Ordens da saúde pedem suspensão e fiscalização da lei do inventário de profissionais

As ordens ligadas à saúde consideram “ilegal” a nova lei que cria um inventário nacional destes profissionais, pelo que vão recorrer ao Provedor de Justiça para a travar e solicitar-lhe a intervenção do Tribunal Constitucional para que a fiscalize.
créditos: MARIO CRUZ/LUSA

O anúncio foi feito hoje pelo Conselho Nacional das Ordens Profissionais (CNOP), quatro dias depois de ter sido publicada em Diário da República a lei que cria o Inventário Nacional dos Profissionais de Saúde (INPS), um sistema informático que congrega informação relativa aos profissionais de saúde que exercem profissões regulamentas – como médicos, enfermeiros, farmacêuticos, dentistas, nutricionistas ou psicólogos – mas também profissionais das terapêuticas não convencionais.
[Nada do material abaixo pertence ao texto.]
(* ===== verification/Handlers.v ===== *)
(** * Billing: the event handlers (crates/basilica-billing/src/domain/billing_handlers.rs)

    The six handlers of [BillingEventHandlers] over the five repository traits, as an
    instance of [EventHandlers].  The text forms of decimals and instants inside JSON
    are those of the rust_decimal and chrono libraries: the class [SerdeText].  Log
    lines are not modelled, nor is the comparison that only decides on a warning. *)

From Stdlib Require Import ZArith.
From stdpp Require Import base gmap strings list numbers.
From S2P Require Import Prelude Float64 Decimal BillingTypes BillingWorld Credits Rules.
From S2P Require Import Rentals Events Processor.
Local Open Scope Z_scope.

Class SerdeText `{Decimal} := {
  json_of_dec : dec -> json;
  dec_of_json : json -> option dec;
  json_of_time : DateTime -> json;
  time_of_json : json -> option DateTime;
}.

Section Handlers.
Context `{Decimal} `{UuidText} `{!SerdeText}.

(** The trait [UsageRepository] (storage/usage.rs, lines 10-37). *)
Class UsageRepository := {
  urepo_get_usage_for_rental : RentalId -> M UsageMetrics;
  urepo_get_usage_for_user : UserId -> DateTime -> DateTime -> M UsageMetrics;
  urepo_get_cost_for_period : UserId -> DateTime -> DateTime -> M CreditBalance;
  urepo_initialize_rental : RentalId -> UserId -> M unit;
  urepo_update_usage : RentalId -> UserId -> UsageMetrics -> CreditBalance -> M unit;
}.

Context `{!RentalRepository} `{!CreditRepository} `{!UsageRepository} `{!PackageRepository}
  `{!EventRepository}.

(** ** Payloads *)

Definition parse_telemetry_data (event_data : json) : TelemetryData := {|
  td_cpu_percent := (fun v => default dec_zero (dec_of_f64_retain v)) <$>
                      (json_get "cpu_percent" event_data ≫= json_as_f64);
  td_memory_mb := json_get "memory_mb" event_data ≫= json_as_u64;
  td_network_rx_bytes := json_get "network_rx_bytes" event_data ≫= json_as_u64;
  td_network_tx_bytes := json_get "network_tx_bytes" event_data ≫= json_as_u64;
  td_disk_read_bytes := json_get "disk_read_bytes" event_data ≫= json_as_u64;
  td_disk_write_bytes := json_get "disk_write_bytes" event_data ≫= json_as_u64;
  td_gpu_metrics := json_get "gpu_metrics" event_data;
  td_custom_metrics := json_get "custom_metrics" event_data |}.

(** The sum of two [u64] byte counts wraps; [checked_div] never fails here. *)
Definition gigabytes (a b : option Z) : dec :=
  dec_of_Z (wrap 64 (default 0 a + default 0 b) / 1073741824).

Definition telemetry_to_usage_metrics (t : TelemetryData) : UsageMetrics := {|
  cpu_hours := dec_div (default dec_zero (td_cpu_percent t)) (dec_of_Z 100);
  memory_gb_hours :=
    from_option (fun mb => dec_div (dec_of_Z mb) (dec_of_Z 1024)) dec_zero (td_memory_mb t);
  gpu_hours :=
    from_option (fun v => default dec_zero (dec_of_f64_retain (f64_div v (f64_of_Z 100)))) dec_one
      (m ← td_gpu_metrics t; v ← json_get "utilization" m; json_as_f64 v);
  network_gb := gigabytes (td_network_rx_bytes t) (td_network_tx_bytes t);
  storage_gb_hours := dec_zero;
  disk_io_gb := gigabytes (td_disk_read_bytes t) (td_disk_write_bytes t) |}.

(** [serde_json::from_value]. *)
Definition decode_status_change (v : json) : option StatusChangeData :=
  o ← json_field json_as_str "old_status" v;
  n ← json_field json_as_str "new_status" v;
  r ← json_opt_field json_as_str "reason" v;
  Some {| scd_old_status := o; scd_new_status := n; scd_reason := r |}.

Definition decode_cost_update (v : json) : option CostUpdateData :=
  t ← json_field dec_of_json "total_cost" v;
  h ← json_opt_field dec_of_json "hourly_rate" v;
  d ← json_opt_field dec_of_json "duration_hours" v;
  Some {| cud_total_cost := t; cud_hourly_rate := h; cud_duration_hours := d |}.

Definition decode_rental_end (v : json) : option RentalEndData :=
  t ← json_field time_of_json "end_time" v;
  c ← json_field dec_of_json "final_cost" v;
  r ← json_opt_field json_as_str "termination_reason" v;
  Some {| red_end_time := t; red_final_cost := c; red_termination_reason := r |}.

Definition json_of_usage (u : UsageMetrics) : json :=
  JObject [("gpu_hours", json_of_dec (gpu_hours u)); ("cpu_hours", json_of_dec (cpu_hours u));
           ("memory_gb_hours", json_of_dec (memory_gb_hours u));
           ("storage_gb_hours", json_of_dec (storage_gb_hours u));
           ("network_gb", json_of_dec (network_gb u)); ("disk_io_gb", json_of_dec (disk_io_gb u))].

Definition json_of_opt_dec (o : option dec) : json := from_option json_of_dec JNull o.

Definition record_billing_event (event_type entity_id : string) (user_id : option uuid)
    (event_data : json) : M unit :=
  id ← new_v4;
  t ← now;
  erepo_append_billing_event {|
    bev_event_id := id;
    bev_event_type := event_type;
    bev_entity_type := "rental";
    bev_entity_id := entity_id;
    bev_user_id := user_id;
    bev_event_data := event_data;
    bev_metadata := None;
    bev_created_by := "billing_handler";
    bev_created_at := t |};;
  mret tt.

(** [get_rental(id).await?.ok_or(RentalNotFound)?]. *)
Definition load_rental (id : RentalId) : M Rental :=
  found ← rrepo_get_rental id;
  ok_or (RentalNotFound (uuid_to_string id)) found.

(** ** The handlers *)

Definition Billing_process_telemetry_event (event : UsageEvent) : M unit :=
  let telemetry := parse_telemetry_data (uev_event_data event) in
  let usage_metrics := telemetry_to_usage_metrics telemetry in
  let rid := uev_rental_id event in
  rental ← load_rental rid;
  if decide (rental_state rental <> Active) then mret tt
  else
    package ← prepo_get_package (rental_package_id rental);
    let cost_breakdown := BillingPackage_calculate_cost package usage_metrics in
    let user_id := uev_user_id event in
    urepo_update_usage rid user_id usage_metrics (total_cost cost_breakdown);;
    record_billing_event "telemetry_processed" (uuid_to_string rid)
      (UserId_as_uuid (rental_user_id rental))
      (JObject [("usage_metrics", json_of_usage usage_metrics);
                ("cost", JString (CreditBalance_to_string (total_cost cost_breakdown)));
                ("timestamp", json_of_time (uev_timestamp event))]).

Definition parse_new_status (s : string) : option RentalState :=
  if String.eqb s "pending" then Some Pending
  else if String.eqb s "active" then Some Active
  else if String.eqb s "completed" then Some Completed
  else if String.eqb s "failed" then Some Failed
  else None.

(** Ending a rental through its status: charge what was used, try to release the
    reservation; failures of both are only logged. *)
Definition settle_status_change (rid : RentalId) (rental : Rental) : M Rental :=
  t ← now;
  let rental := Rental_with_actual_end_time (Some t) rental in
  usage ← urepo_get_usage_for_rental rid;
  package ← prepo_get_package (rental_package_id rental);
  let final_cost := BillingPackage_calculate_cost package usage in
  let rental := Rental_with_actual_cost (total_cost final_cost) rental in
  attempt (repo_deduct_credits (rental_user_id rental) (total_cost final_cost));;
  (match rental_reservation_id rental with
   | Some reservation_id => attempt (repo_release_reservation reservation_id);; mret tt
   | None => mret tt
   end);;
  mret rental.

(** The [match (old_state, new_state)] of [process_status_change]. *)
Definition status_change_effects (rid : RentalId) (old_state new_state : RentalState)
    (rental : Rental) : M Rental :=
  match old_state, new_state with
  | Pending, Active => t ← now; mret (Rental_with_actual_start_time (Some t) rental)
  | Active, Completed | Active, Failed => settle_status_change rid rental
  | _, _ => mret rental
  end.

Definition Billing_process_status_change (event : UsageEvent) : M unit :=
  status_data ← ok_or (ValidationError "event_data" "Invalid status change data")
                      (decode_status_change (uev_event_data event));
  let rid := uev_rental_id event in
  rental ← load_rental rid;
  match parse_new_status (scd_new_status status_data) with
  | None => mret tt
  | Some new_state =>
      let old_state := rental_state rental in
      let rental := Rental_with_state new_state rental in
      rental ← status_change_effects rid old_state new_state rental;
      rrepo_update_rental rental;;
      record_billing_event "status_changed" (uuid_to_string rid)
        (UserId_as_uuid (rental_user_id rental))
        (JObject [("old_status", JString (scd_old_status status_data));
                  ("new_status", JString (scd_new_status status_data));
                  ("reason", json_of_opt_str (scd_reason status_data));
                  ("timestamp", json_of_time (uev_timestamp event))])
  end.

Definition Billing_process_cost_update (event : UsageEvent) : M unit :=
  cost_data ← ok_or (ValidationError "event_data" "Invalid cost update data")
                    (decode_cost_update (uev_event_data event));
  let rid := uev_rental_id event in
  rental ← load_rental rid;
  let new_cost := CreditBalance_from_decimal (cud_total_cost cost_data) in
  let rental := Rental_with_actual_cost new_cost rental in
  rrepo_update_rental rental;;
  record_billing_event "cost_updated" (uuid_to_string rid)
    (UserId_as_uuid (rental_user_id rental))
    (JObject [("total_cost", json_of_dec (cud_total_cost cost_data));
              ("hourly_rate", json_of_opt_dec (cud_hourly_rate cost_data));
              ("duration_hours", json_of_opt_dec (cud_duration_hours cost_data));
              ("timestamp", json_of_time (uev_timestamp event))]).

Definition one_gpu_hour : UsageMetrics := {|
  gpu_hours := dec_one; cpu_hours := dec_zero; memory_gb_hours := dec_zero;
  storage_gb_hours := dec_zero; network_gb := dec_zero; disk_io_gb := dec_zero |}.

Definition default_resource_spec : ResourceSpec := {|
  gpu_specs := []; cpu_cores := 1; memory_gb := 1; storage_gb := 10; disk_iops := 1000;
  network_bandwidth_mbps := 100 |}.

(** The last part of [process_rental_start]: the rental and its records. *)
Definition create_started_rental (event : UsageEvent) (package_id : PackageId)
    (estimated_cost : CreditBalance) (reservation : Reservation) : M unit :=
  let rid := uev_rental_id event in
  let user_id := uev_user_id event in
  fresh ← Rental_new user_id (uev_executor_id event) (uev_validator_id event) package_id
            default_resource_spec (Some (res_id reservation));
  t ← now;
  let rental :=
    Rental_with_actual_start_time (Some t) (Rental_with_state Active (Rental_with_id rid fresh)) in
  rrepo_create_rental rental;;
  urepo_initialize_rental rid user_id;;
  record_billing_event "rental_started" (uuid_to_string rid) (UserId_as_uuid user_id)
    (JObject [("package_id", JString (rental_package_id rental));
              ("executor_id", JString (uev_executor_id event));
              ("validator_id", JString (uev_validator_id event));
              ("estimated_cost", JString (CreditBalance_to_string estimated_cost));
              ("reservation_id", JString (uuid_to_string (res_id reservation)));
              ("timestamp", json_of_time (uev_timestamp event))]).

(** What [process_rental_start] does when it found no rental. *)
Definition start_new_rental (event : UsageEvent) : M unit :=
  let package_id := default PackageId_h100
                      (json_get "package_id" (uev_event_data event) ≫= json_as_str) in
  package ← prepo_get_package package_id;
  let estimated_cost := total_cost (BillingPackage_calculate_cost package one_gpu_hour) in
  reservation ← repo_reserve_credits (uev_user_id event) estimated_cost (uev_rental_id event);
  create_started_rental event package_id estimated_cost reservation.

Definition Billing_process_rental_start (event : UsageEvent) : M unit :=
  existing ← attempt (rrepo_get_rental (uev_rental_id event));
  match existing with
  | Ok (Some _) => mret tt
  | _ => start_new_rental event
  end.

Definition Billing_process_rental_end (event : UsageEvent) : M unit :=
  end_data ← ok_or (ValidationError "event_data" "Invalid rental end data")
                   (decode_rental_end (uev_event_data event));
  let rid := uev_rental_id event in
  rental ← load_rental rid;
  if decide (rental_state rental = Completed \/ rental_state rental = Failed) then mret tt
  else
    usage ← urepo_get_usage_for_rental rid;
    package ← prepo_get_package (rental_package_id rental);
    let cost_breakdown := BillingPackage_calculate_cost package usage in
    let computed_cost := total_cost cost_breakdown in
    let client_provided_cost := CreditBalance_from_decimal (red_final_cost end_data) in
    let new_state := if decide (red_termination_reason end_data = Some "failed")
                     then Failed else Completed in
    t ← now;
    let rental := Rental_with_actual_cost computed_cost
                    (Rental_with_actual_end_time (Some t) (Rental_with_state new_state rental)) in
    charge_result ← attempt (repo_deduct_credits (rental_user_id rental) computed_cost);
    (match rental_reservation_id rental with
     | Some reservation_id => attempt (repo_release_reservation reservation_id);; mret tt
     | None => mret tt
     end);;
    rrepo_update_rental rental;;
    record_billing_event "rental_ended" (uuid_to_string rid)
      (UserId_as_uuid (rental_user_id rental))
      (JObject [("computed_cost", JString (CreditBalance_to_string computed_cost));
                ("client_provided_cost", JString (CreditBalance_to_string client_provided_cost));
                ("end_time", json_of_time (red_end_time end_data));
                ("termination_reason", json_of_opt_str (red_termination_reason end_data));
                ("usage_metrics", json_of_usage usage);
                ("charge_success", JBool (is_Ok charge_result));
                ("timestamp", json_of_time (uev_timestamp event))]).

Definition Billing_process_resource_update (event : UsageEvent) : M unit :=
  let rid := uev_rental_id event in
  rental ← load_rental rid;
  match json_get "resources" (uev_event_data event) with
  | None => mret tt
  | Some resources =>
      rental ← (match json_get "gpu_model" resources ≫= json_as_str with
                | Some gpu_model =>
                    new_package ← prepo_find_package_for_gpu_model gpu_model;
                    mret (if negb (String.eqb (pkg_id new_package) (rental_package_id rental))
                          then Rental_with_package_id (pkg_id new_package) rental else rental)
                | None => mret rental
                end);
      rrepo_update_rental rental;;
      record_billing_event "resource_updated" (uuid_to_string rid)
        (UserId_as_uuid (rental_user_id rental))
        (JObject [("resources", resources);
                  ("package_id", JString (rental_package_id rental));
                  ("timestamp", json_of_time (uev_timestamp event))])
  end.

#[global] Instance BillingEventHandlers : EventHandlers := {|
  process_telemetry_event := Billing_process_telemetry_event;
  process_status_change := Billing_process_status_change;
  process_cost_update := Billing_process_cost_update;
  process_rental_start := Billing_process_rental_start;
  process_rental_end := Billing_process_rental_end;
  process_resource_update := Billing_process_resource_update;
|}.
End Handlers.

Arguments UsageRepository {_} : assert.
As sete ordens profissionais consideram que algumas das normas constituem uma violação da Lei de Bases da Saúde e da Lei de Proteção dos Dados Pessoais e estranham, por isso, que a lei tenha sido promulgada pelo Presidente da República.

Por isso, as sete Ordens Profissionais decidiram recorrer ao Provedor de Justiça “para travar a entrada em vigor da nova Lei do INPS, solicitando-lhe a intervenção do Tribunal Constitucional para fiscalização abstrata da legalidade, designadamente declarando a ilegalidade de algumas das normas identificadas na lei, ao abrigo dos poderes que lhe estão conferidos pela Constituição da República Portuguesa”.

Segundo as ordens, esta lei prevê, por um lado, a recolha de informações relativamente às quais já há registos públicos e disponíveis, por outro, o acesso a uma série de dados “excessivos” e do “foro privado”.